# Supplied entries:
(* ===== verification/Args.v ===== *)
(** * cmd/wgturn-cli: the command line

    The dispatch of [main] (main.go) and the flags each command declares
    (main.go, connect.go, connect_url.go, serve.go, provision_url.go), from
    the arguments to the command the other files run. *)

From S2P Require Import Prelude GoStrings GoErrors GoFlag Tunnel WgShare WgAdmin HostSetup Cli CliAdmin Logging.

(** What the arguments ask for; revoke-url and provision-url also name the
    interface for [wg syncconf]. *)
Inductive command :=
| Net (c : subcommand)
| ProvisionURL (f : provisionFlags) (iface : bytes) (names : list bytes)
| RevokeURL (conf iface : bytes) (names : list bytes).

(** With the logger of [-v] and the period of [-stats]. *)
Record reporting := mkReporting { re_logger : StdLogger; re_stats : Z }.

Inductive invocation :=
| ShowVersion
| Run (prefix : bytes) (c : command) (r : option reporting)
| Refused (prefix : bytes) (e : flag_error).

(** A command: its flags with their defaults, and what it makes of them and
    of the arguments left. *)
Record front := mkFront {
  fr_name : bytes;
  fr_flags : flags;
  fr_build : flags -> list bytes -> command * option reporting }.

Definition second : Z := Second.
Definition reports (fs : flags) : option reporting :=
  Some (mkReporting (cli_logger (boolean fs "v")) (num fs "stats")).

(** [runProxy]; operands are ignored. *)
Definition proxy_flags : flags :=
  [("config"%go, VString []); ("peer"%go, VString []); ("listen"%go, VString "127.0.0.1:9000");
   ("streams"%go, VInt 24); ("peer-type"%go, VString PeerTypeProxyV2); ("watchdog"%go, VDuration 0);
   ("udp"%go, VBool false); ("vk-link"%go, VString []); ("vk-chrome-url"%go, VString []);
   ("vk-chrome-ua"%go, VString []); ("stub-user"%go, VString []); ("stub-pass"%go, VString []);
   ("stub-server"%go, VString []); ("stats"%go, VDuration (5 * second)); ("v"%go, VBool false)].
Definition runProxy_front : front := mkFront [] proxy_flags (fun fs _ =>
  (Net (HubOnly (mkArgs (str fs "config") (str fs "peer") (str fs "listen") (num fs "streams") (str fs "peer-type")
     (num fs "watchdog") (boolean fs "udp") (str fs "vk-link") (str fs "vk-chrome-url") (str fs "vk-chrome-ua")
     (str fs "stub-user") (str fs "stub-pass") (str fs "stub-server"))), reports fs)).

Definition client_flags (fs : flags) : clientFlags :=
  mkClient (str fs "iface") (str fs "vk-chrome-url") (boolean fs "vk-chrome-auto") (str fs "vk-chrome-ua").

Definition connect_flags : flags :=
  [("config"%go, VString []); ("iface"%go, VString "wgturn0"); ("vk-chrome-url"%go, VString []);
   ("vk-chrome-auto"%go, VBool true); ("vk-chrome-ua"%go, VString []);
   ("stats"%go, VDuration (5 * second)); ("v"%go, VBool false)].
Definition runConnect_front : front := mkFront "connect" connect_flags (fun fs args =>
  (Net (Connect (client_flags fs) (str fs "config") args), reports fs)).

Definition connect_url_flags : flags :=
  [("url"%go, VString []); ("vk-link"%go, VString []); ("iface"%go, VString "wgturn0");
   ("vk-chrome-url"%go, VString []); ("vk-chrome-auto"%go, VBool true); ("vk-chrome-ua"%go, VString []);
   ("stats"%go, VDuration (5 * second)); ("v"%go, VBool false)].
Definition runConnectURL_front : front := mkFront "connect-url" connect_url_flags (fun fs args =>
  (Net (ConnectURL (client_flags fs) (str fs "url") (str fs "vk-link") args), reports fs)).

Definition serve_flags : flags :=
  [("config"%go, VString []); ("listen"%go, VString []); ("backend"%go, VString []);
   ("stats"%go, VDuration (30 * second)); ("v"%go, VBool false)].
Definition runServe_front : front := mkFront "serve" serve_flags (fun fs args =>
  (Net (Serve (str fs "config") (str fs "listen") (str fs "backend") args), reports fs)).

Definition provision_flags : flags :=
  [("conf"%go, VString "/etc/wireguard/wg0.conf"); ("interface"%go, VString "wg0");
   ("subnet"%go, VString "10.7.0.0/24"); ("server-addr"%go, VString []); ("endpoint"%go, VString []);
   ("allowed"%go, VString "0.0.0.0/0"); ("dns"%go, VString []); ("mtu"%go, VInt 0);
   ("keepalive"%go, VDuration 0); ("print-conf"%go, VBool false)].
Definition runProvisionURL_front : front := mkFront "provision-url" provision_flags (fun fs names =>
  (ProvisionURL (mkFlags (str fs "conf") (str fs "subnet") (str fs "server-addr") (str fs "endpoint")
     (str fs "allowed") (str fs "dns") (num fs "mtu") (num fs "keepalive") (boolean fs "print-conf"))
     (str fs "interface") names, None)).

Definition revoke_flags : flags :=
  [("conf"%go, VString "/etc/wireguard/wg0.conf"); ("interface"%go, VString "wg0")].
Definition runRevokeURL_front : front := mkFront "revoke-url" revoke_flags (fun fs names =>
  (RevokeURL (str fs "conf") (str fs "interface") names, None)).

(** The subcommands of the switch, and the legacy mode. *)
Definition fronts : list front :=
  [runConnect_front; runConnectURL_front; runServe_front; runProvisionURL_front; runRevokeURL_front].

Definition invoke (f : front) (args : list bytes) : invocation :=
  match GoFlag.Parse (fr_flags f) args with
  | Err e => Refused (fr_name f) e
  | Ok (fs, rest) => let '(c, r) := fr_build f fs rest in Run (fr_name f) c r
  end.

(** [main] on [os.Args] without the program's name. *)
Definition main (args : list bytes) : invocation :=
  match args with
  | name :: rest =>
      if mem_bytes name ["version"%go; "--version"%go; "-version"%go] then ShowVersion
      else match List.find (fun f => name =s? fr_name f) fronts with
           | Some f => invoke f rest
           | None => invoke runProxy_front args
           end
  | [] => invoke runProxy_front []
  end.

(** ** What a command line means *)

(** The arguments [args] of the command of [f], read as settings of its flags
    and operands. *)
Definition reads (f : front) (args : list bytes) (fs : flags) (rest : list bytes) : Prop :=
  exists st, spells (bool_named (fr_flags f)) args st rest /\ settings (fr_flags f) st = Some fs.

(** Which command the arguments are for. *)
Definition selects (args : list bytes) (f : front) (own : list bytes) : Prop :=
  match args with
  | name :: rest =>
      mem_bytes name ["version"%go; "--version"%go; "-version"%go] = false /\
      ((f ∈ fronts /\ name = fr_name f /\ own = rest) \/
       (~ name ∈ map fr_name fronts /\ f = runProxy_front /\ own = args))
  | [] => f = runProxy_front /\ own = []
  end.

Lemma invoke_iff f args prefix c r :
  invoke f args = Run prefix c r <->
  prefix = fr_name f /\ exists fs rest, reads f args fs rest /\ fr_build f fs rest = (c, r).
Proof.
  unfold invoke, reads. destruct (GoFlag.Parse (fr_flags f) args) as [[fs rest]|e] eqn:E.
  - pose proof (proj1 (Parse_iff _ _ _ _) E) as Hr. destruct (fr_build f fs rest) as [c' r'] eqn:Eb. split.
    + intros [= <- <- <-]. split; [done|]. by exists fs, rest.
    + intros (-> & fs' & rest' & Hr' & Eb'). apply Parse_iff in Hr'. rewrite E in Hr'. injection Hr' as -> ->. congruence.
  - split; [done|]. intros (_ & fs & rest & Hr & _). apply Parse_iff in Hr. congruence.
Qed.

Lemma fronts_names f g : f ∈ fronts -> g ∈ fronts -> fr_name f = fr_name g -> f = g.
Proof.
  unfold fronts. rewrite !list_elem_of_In. cbn. intros Hf Hg.
  repeat (destruct Hf as [<-|Hf]; [repeat (destruct Hg as [<-|Hg]; [done|]); done|]). done.
Qed.

Lemma main_selects args f own : selects args f own -> main args = invoke f own.
Proof.
  destruct args as [|name rest]; cbn [selects main]; [by intros [-> ->]|].
  intros (-> & [(Hf & -> & ->)|(Hn & -> & ->)]).
  - destruct (List.find _ fronts) as [g|] eqn:E.
    + apply List.find_some in E as [Hg Eg%seqb_eq]. by rewrite (fronts_names f g) by (done || by apply list_elem_of_In).
    + apply list_elem_of_In in Hf. pose proof (List.find_none _ _ E f Hf) as E'. cbv beta in E'. by rewrite seqb_refl in E'.
  - destruct (List.find _ fronts) as [g|] eqn:E; [|done].
    apply List.find_some in E as [Hg Eg%seqb_eq]. destruct Hn. rewrite Eg. apply list_elem_of_In, in_map. done.
Qed.

Lemma selects_total args : (exists name rest, args = name :: rest /\ mem_bytes name ["version"%go; "--version"%go; "-version"%go] = true) \/
  exists f own, selects args f own.
Proof.
  destruct args as [|name rest]; [right; by exists runProxy_front, []|].
  destruct (mem_bytes name ["version"%go; "--version"%go; "-version"%go]) eqn:E; [left; by exists name, rest|right].
  destruct (decide (name ∈ map fr_name fronts)) as [H|H].
  - apply list_elem_of_In, in_map_iff in H as (f & En & Hf). exists f, rest. split; [done|].
    left. split; [by apply list_elem_of_In|]. done.
  - exists runProxy_front, (name :: rest). split; [done|by right].
Qed.

(** C18. The command line is read as it is spelled: [main] runs a command
    exactly when the arguments select it and spell settings of its flags that
    are well-formed, with the operands that follow; every flag then has the
    value of its last setting, or its default. *)
Theorem command_line_read args prefix c r :
  main args = Run prefix c r <->
  exists f own fs rest, selects args f own /\ prefix = fr_name f /\ fr_build f fs rest = (c, r) /\
    exists st, spells (bool_named (fr_flags f)) own st rest /\ settings (fr_flags f) st = Some fs /\
    forall name v, lookup_flag (fr_flags f) name = Some v ->
      lookup_flag fs name = match last_setting st name with None => Some v | Some t => Set_value v t end.
Proof.
  split.
  - intros H. destruct (selects_total args) as [(name & rest & -> & E)|(f & own & Hs)].
    { cbn [main] in H. by rewrite E in H. }
    rewrite (main_selects _ _ _ Hs) in H. apply invoke_iff in H as (-> & fs & rest & (st & Hsp & Hset) & Hb).
    exists f, own, fs, rest. split_and!; try done. exists st. split_and!; try done.
    intros name v. by apply settings_last.
  - intros (f & own & fs & rest & Hs & -> & Hb & st & Hsp & Hset & _). rewrite (main_selects _ _ _ Hs).
    apply invoke_iff. split; [done|]. exists fs, rest. split; [by exists st|done].
Qed.

(** ** From the arguments to a running client *)

(** A string flag has the text last set for it. *)
Lemma string_setting fs st fs' name d t :
  settings fs st = Some fs' -> lookup_flag fs name = Some (VString d) ->
  last_setting st name = t -> str fs' name = default d t.
Proof.
  intros Hs Hl <-. unfold str. rewrite (settings_last fs st fs' name _ Hs Hl). by destruct (last_setting st name).
Qed.

(** C19. However its flags are spelled and ordered, [wgturn-cli connect-url]
    with the call links, a Chrome to use and the URL of a profile runs the
    client: on a machine that refuses nothing the hub is up with the links as
    its pool and the profile's server as its peer, and the kernel runs with
    the profile's keys and prefixes, pointed at the hub. *)
Theorem command_line_serves {H} (ip : H -> HostSetup.command -> H * option (error * bytes)) e p0 args st fs prof url links chrome :
  spells (bool_named connect_url_flags) args st [url] -> settings connect_url_flags st = Some fs ->
  last_setting st "url" = None -> last_setting st "vk-link" = Some links ->
  last_setting st "vk-chrome-url" = Some chrome -> chrome <> [] ->
  Encode prof = Ok url -> encodable prof ->
  is_ok (SplitHostPort (Endpoint prof)) = true -> WgKernel.Validate (WgShare.ToKernelConfig prof) = Ok tt ->
  splitLinks links <> [] -> willing ip e ->
  exists c rep, main ("connect-url"%go :: args) = Run "connect-url" (Net c) rep /\
  exists p log q tn k payload,
    execute ip e (run_subcommand ip e c) p0 = (p, log, Ok tt) /\
    (Serving q ∈ log) /\
    p_tunnel q = Some tn /\ t_state tn = Tunnel.stateStarted /\
    hint_pool (t_cfg tn) = splitLinks links /\ Tunnel.PeerAddr (t_cfg tn) = Endpoint prof /\
    p_tun q = true /\ p_kernel q = Some k /\ WgKernel.k_state k = WgKernel.stateStarted /\
    WgKernel.IPC (WgKernel.point_at (e_local e) (WgShare.ToKernelConfig prof)) = Ok payload /\
    WgKernel.k_applied k = Some payload.
Proof.
  intros Hsp Hset Hurl Hlink Hchr Hne HE Henc Hep Hk Hl Hw.
  exists (ConnectURL (client_flags fs) (str fs "url") (str fs "vk-link") [url]), (reports fs). split.
  - change (main ("connect-url"%go :: args)) with (invoke runConnectURL_front args). unfold invoke.
    cbn [fr_flags fr_name runConnectURL_front].
    by rewrite (proj2 (Parse_iff connect_url_flags args fs [url])) by (by exists st).
  - rewrite (string_setting _ _ _ "url" [] _ Hset eq_refl Hurl).
    rewrite (string_setting _ _ _ "vk-link" [] _ Hset eq_refl Hlink). cbn [default].
    apply connect_url_runs; try done. left. cbn [client_flags cf_vkChromeURL].
    by rewrite (string_setting _ _ _ "vk-chrome-url" [] _ Hset eq_refl Hchr).
Qed.

Definition demo_args : list bytes :=
  ["connect-url"%go; "-v"%go; "--vk-link"%go; "https://vk.com/call/join/a, https://vk.com/call/join/b"%go;
   "-vk-chrome-url=http://127.0.0.1:9222"%go; "--"%go; demo_url].

Lemma command_line_serves_witness :
  exists c rep, main demo_args = Run "connect-url" (Net c) rep /\
  exists p log q, execute log_ip demo_env (run_subcommand log_ip demo_env c) demo_proc = (p, log, Ok tt) /\
    (Serving q ∈ log) /\ p_tun q = true.
Proof.
  destruct (command_line_serves log_ip demo_env demo_proc
    ["-v"%go; "--vk-link"%go; "https://vk.com/call/join/a, https://vk.com/call/join/b"%go;
     "-vk-chrome-url=http://127.0.0.1:9222"%go; "--"%go; demo_url]
    [("v"%go, "true"%go); ("vk-link"%go, "https://vk.com/call/join/a, https://vk.com/call/join/b"%go);
     ("vk-chrome-url"%go, "http://127.0.0.1:9222"%go)]
    (set_flag (set_flag (set_flag connect_url_flags "v" (VBool true))
       "vk-link" (VString "https://vk.com/call/join/a, https://vk.com/call/join/b"))
       "vk-chrome-url" (VString "http://127.0.0.1:9222"))
    demo_profile demo_url "https://vk.com/call/join/a, https://vk.com/call/join/b" "http://127.0.0.1:9222")
    as (c & rep & Hm & p & log & q & tn & k & payload & H1 & H2 & _ & _ & _ & _ & H3 & _).
  - assert (G : forall n, mem_bytes n ["v"%go; "vk-link"%go; "vk-chrome-url"%go] = true -> good_name n).
    { intros n [->|[->|[->|?%elem_of_nil]%elem_of_cons]%elem_of_cons]%mem_bytes_In%elem_of_cons; [..|done].
      all: split; [done|]; by apply (bool_decide_unpack _). }
    eapply sp_bare; [done|by apply G|done|]. eapply sp_separate; [done|by apply G|done|].
    eapply sp_attached; [done|by apply G|]. by apply sp_terminator.
  - vm_compute. reflexivity.
  - reflexivity.
  - reflexivity.
  - reflexivity.
  - discriminate.
  - vm_compute. reflexivity.
  - exact demo_encodable.
  - vm_compute. reflexivity.
  - vm_compute. reflexivity.
  - vm_compute. discriminate.
  - split; try done. by exists (fun h => h).
  - exists c, rep. split; [exact Hm|]. by exists p, log, q.
Defined.

(** A misspelled command is taken for the legacy mode, which ignores it. *)
Lemma unknown_command_is_proxy name rest :
  mem_bytes name ["version"%go; "--version"%go; "-version"%go] = false -> ~ name ∈ map fr_name fronts ->
  classify name = Operand ->
  main (name :: rest) = let '(c, r) := fr_build runProxy_front proxy_flags (name :: rest) in Run [] c r.
Proof.
  intros Hv Hn Hc. rewrite (main_selects (name :: rest) runProxy_front (name :: rest)) by (split; [done|by right]).
  unfold invoke. cbn [fr_flags runProxy_front GoFlag.Parse]. by rewrite Hc.
Qed.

# Assignment:
In the material above, locate the line containing "by apply list_elem_of_In)." and the line containing "seqb_refl in E'.". Transcribe exactly those two lines and every line between them, and nothing more.

# Result of the exercise:
    + apply List.find_some in E as [Hg Eg%seqb_eq]. by rewrite (fronts_names f g) by (done || by apply list_elem_of_In).
    + apply list_elem_of_In in Hf. pose proof (List.find_none _ _ E f Hf) as E'. cbv beta in E'. by rewrite seqb_refl in E'.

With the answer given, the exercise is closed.